As a consequence of such measures, Russia has one of the highest levels of social inequality in the world. The richest 10 percent of the population (14.4 million) control 35 percent of all income, while the poorest 10 percent must make do with just 2.5 percent. According to official statistics, 30 million Russians (20 percent of the population) live in poverty—i.e., they receive less than 2,143 roubles (about 62 euros or $76) per month.

In his speech to the Federal Assembly, Putin maintained that the living standards of the people were rising, albeit slowly. He based his claim on the total growth of all incomes, 99 percent of which is accounted for by the increased wealth of a narrow layer of the rich and oligarchs.

The president announced new social projects in three areas: housing provision, the modernisation of the health system and the development of education.

He promised that by the year 2010, a third of the population would own their own homes. Currently, according to Putin, the figure stands at 10 percent. He plans to introduce a system of mortgages aimed at stimulating economic growth, but, in fact, based on low income levels, it is likely that only members of the small upper class will be able to take out mortgages.

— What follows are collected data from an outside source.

(** * Wasatch.PY: the EEPROM codec, the balancing loop and the device wrapper

    A shallow embedding of three modules of the Wasatch.PY spectrometer
    driver (Python 2: [import Queue], implicit relative imports):

    - [wasatch/EEPROM.py]: the six 64-byte pages of non-volatile
      configuration, their decoder ([parse], [read_eeprom], [unpack]) and
      their encoder ([generate_write_buffers], [pack]);
    - [wasatch/BalanceAcquisition.py]: the closed loop that drives the peak
      of a spectrum towards a target intensity;
    - [wasatch/WasatchDeviceWrapper.py]: the queues between the controlling
      process and the worker ([dedupe], [acquire_data], [get_final_item]).

    Part I holds the definitions, one module per Python module; Part II the
    statements proved about them. *)

From Stdlib Require Import ZArith Lia List Bool String Ascii Sorted.
From Stdlib Require Import Strings.Byte.
From Stdlib Require Import Floats.PrimFloat.
From stdpp Require Import base option list gmap strings.

Local Open Scope Z_scope.

(* ===================================================================== *)
(** * Part I.  Definitions                                                *)
(* ===================================================================== *)

(** ** Python exceptions and results *)

Module Py.

(** The exceptions the modelled code can raise. *)
Inductive exn : Type :=
| IndexError
| TypeError
| ValueError
| NameError (name : string)
| ZeroDivisionError
| OverflowError
| AttributeError
| StructError
| PackError.        (* the bare [Exception] raised by [EEPROM.pack] *)

(** A computation returns a value or raises. *)
Inductive result (A : Type) : Type :=
| Ok (a : A)
| Raise (e : exn).
Arguments Ok {A} a.
Arguments Raise {A} e.

Definition bind {A B} (m : result A) (k : A -> result B) : result B :=
  match m with
  | Ok a => k a
  | Raise e => Raise e
  end.

Definition succeeds {A} (m : result A) : Prop := exists a, m = Ok a.

End Py.

Import Py.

At the same time, Putin spoke of reestablishing order in the sphere of public housing. According to the newspaper Isvestia, the real meaning of this remark is that “only the very poor will have access to public housing.”

Taken together, Putin’s proposals relieve the state of a host of social responsibilities to the Russian citizen. There will no longer be any guarantee of the right of people to own their own home, receive medical treatment and get an education.

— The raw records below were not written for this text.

(** * The settings registry of horus/util/profile.py

    A shallow embedding of the Python 2 module [horus.util.profile]: the
    [setting] class, the two module-level registries ([settingsDictionary]
    and [settingsList]), the ini-file store and the compact profile string.

    Python's [str] is a byte string and is modelled by [string] (one [ascii]
    per byte); Python's [unicode] is a sequence of code points and is
    modelled by [list N].  Setting objects live in a heap and are named by
    references, because the dictionary and the list of the module share
    them. *)

From Stdlib Require Import ZArith NArith List String Ascii Bool Lia.
From stdpp Require Import base option list gmap strings pretty.

Local Open Scope Z_scope.

(** ** Python values *)

(** A [unicode] object: its code points. *)
Definition ustring := list N.

(** The exceptions the modelled code can raise.  [InvalidReference] is not a
    Python exception: it is what the model answers for a reference outside
    the heap, which no state built by the module contains (see [wf]). *)
Inductive exn :=
| IndexError | ValueError | NameError | TypeError | UnicodeDecodeError
| ZlibError | IOError | NoSectionError | DuplicateSectionError
| InvalidReference.

Inductive result (A : Type) :=
| Ok (a : A)
| Raise (e : exn).
Arguments Ok {A} a.
Arguments Raise {A} e.

(** The values handed to [setting(...)], [setValue] and [setRange].  A float
    is carried by the text that [str()] prints for it: floating-point
    arithmetic itself is outside this model. *)
Inductive pyvalue :=
| PyNone
| PyBool (b : bool)
| PyInt (z : Z)
| PyFloat (text : string)
| PyStr (s : string)
| PyUnicode (u : ustring).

By “modernisation” of the health system, Putin understands the reduction of public spending designed to provide the population with free, or relatively cheap, medical treatment and necessary medicines.

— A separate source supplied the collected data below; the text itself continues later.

(** * Session registry and replayable event log over a shared Redis store

    A shallow embedding of
      - [RedisEventStore]   (redisEventStore.ts / dist/redisEventStore.js),
      - [SessionManager]    (src/sessionManager.ts, the stateless variant),
      - [SessionManager]    (dist/sessionManager.js, the variant that records
                             the owning node),
    over a functional model of the Redis commands they issue, followed by the
    properties of the event log and of the registry.

    Conventions.
      - Every [await]ed Redis command runs to completion before the next one:
        a method is one sequential pass over the store.
      - [Date.now()] and [Math.random()] are inputs of the method that reads
        them, one argument per reading.
      - [console.log] / [console.error] output is not part of the state. *)

From Stdlib Require Import Ascii String.
From stdpp Require Import gmap strings list pretty sorting.

Local Open Scope Z_scope.

(** ** JavaScript primitives used by the two classes *)

Module JS.

(** ['_'], the separator of event identifiers. *)
Definition underscore : ascii := "_"%char.

(** [s.split(sep)] for a one-character separator: never the empty list. *)
Fixpoint split (sep : ascii) (s : string) : list string :=
  match s with
  | EmptyString => [EmptyString]
  | String c r =>
      if decide (c = sep) then EmptyString :: split sep r
      else match split sep r with
           | p :: ps => String c p :: ps
           | [] => [String c EmptyString]
           end
  end.

(** [s.includes(c)] for a character [c]; used in statements only. *)
Fixpoint includes (c : ascii) (s : string) : bool :=
  match s with
  | EmptyString => false
  | String a r => bool_decide (a = c) || includes c r
  end.

(** Truthiness of a string value: only the empty string is falsy. *)
Definition truthy (s : string) : bool := bool_decide (s ≠ EmptyString).

(** Truthiness of a property that may be [undefined]. *)
Definition truthy_prop (o : option string) : bool :=
  match o with Some s => truthy s | None => false end.

(** White space skipped by [parseInt] (the ASCII part of StrWhiteSpaceChar). *)
Definition is_ws (c : ascii) : bool :=
  let n := nat_of_ascii c in
  bool_decide (n = 32 ∨ n = 9 ∨ n = 10 ∨ n = 11 ∨ n = 12 ∨ n = 13)%nat.

Fixpoint skip_ws (s : string) : string :=
  match s with
  | String c r => if is_ws c then skip_ws r else s
  | EmptyString => s
  end.

(** Value of a character as a digit of the given radix (10 or 16). *)
Definition digit_val (radix : Z) (c : ascii) : option Z :=
  let n := Z.of_nat (nat_of_ascii c) in
  let v := if bool_decide (48 ≤ n ≤ 57) then Some (n - 48)
           else if bool_decide (97 ≤ n ≤ 102) then Some (n - 87)
           else if bool_decide (65 ≤ n ≤ 70) then Some (n - 55)
           else None in
  match v with
  | Some d => if bool_decide (d < radix) then Some d else None
  | None => None
  end.

(** Value of the longest prefix of digits, most significant first. *)
Fixpoint scan (radix : Z) (s : string) (acc : Z) : Z :=
  match s with
  | String c r =>
      match digit_val radix c with
      | Some d => scan radix r (acc * radix + d)
      | None => acc
      end
  | EmptyString => acc
  end.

In the future, education is to be financed by the students themselves. Currently, around 50 percent of university and further-education students receive free education. Additional problems arise because university graduates cannot find work in the professions for which they have been trained. The Russian labour market remains very restricted, and many professions, such as that of teacher or doctor, have lost their previous social status because of the low level of state reimbursement. Students therefore aim to become managers, lawyers or economists in the hope that such professions offer the chance of a future. Many, however, remain without a job after their studies have finished.

Putin proposed that students who currently receive free education sign an agreement requiring them either to work for a certain time in the field in which they have been educated or to otherwise repay the costs of their education. Under conditions where no means exists to supply the appropriate jobs, students will inevitably be forced to run up huge debts to the state.

Putin gave his speech to the assembled ruling elite of the country—ministers, governors, parliamentary deputies and chairmen of the political parties (including the Communists). No one raised any principled objections to the course proposed by the president, which will only serve to continue the process of social devastation in Russia. The only form of criticism raised was along the lines of urging that a certain area of policy should receive more attention, or that proposals should be explained in more detail. Not a single representative of the political elite was prepared to fundamentally question the measures proposed.

There is agreement throughout the ruling layers that capitalist “reforms” in Russia must be continued at the cost of living conditions and social and civil basic rights. This course, which will be accompanied by wide-ranging police-state repressive measures, has also won the full support of Western politicians and media. The latter came to the conclusion some time ago that the best way to impose their interests in Russia (and the other countries of the former Stalinist bloc) consists of giving their support to an authoritarian regime and “strong state.” Accordingly, they mute any criticisms of Putin and continue to justify the basic course of his domestic policy.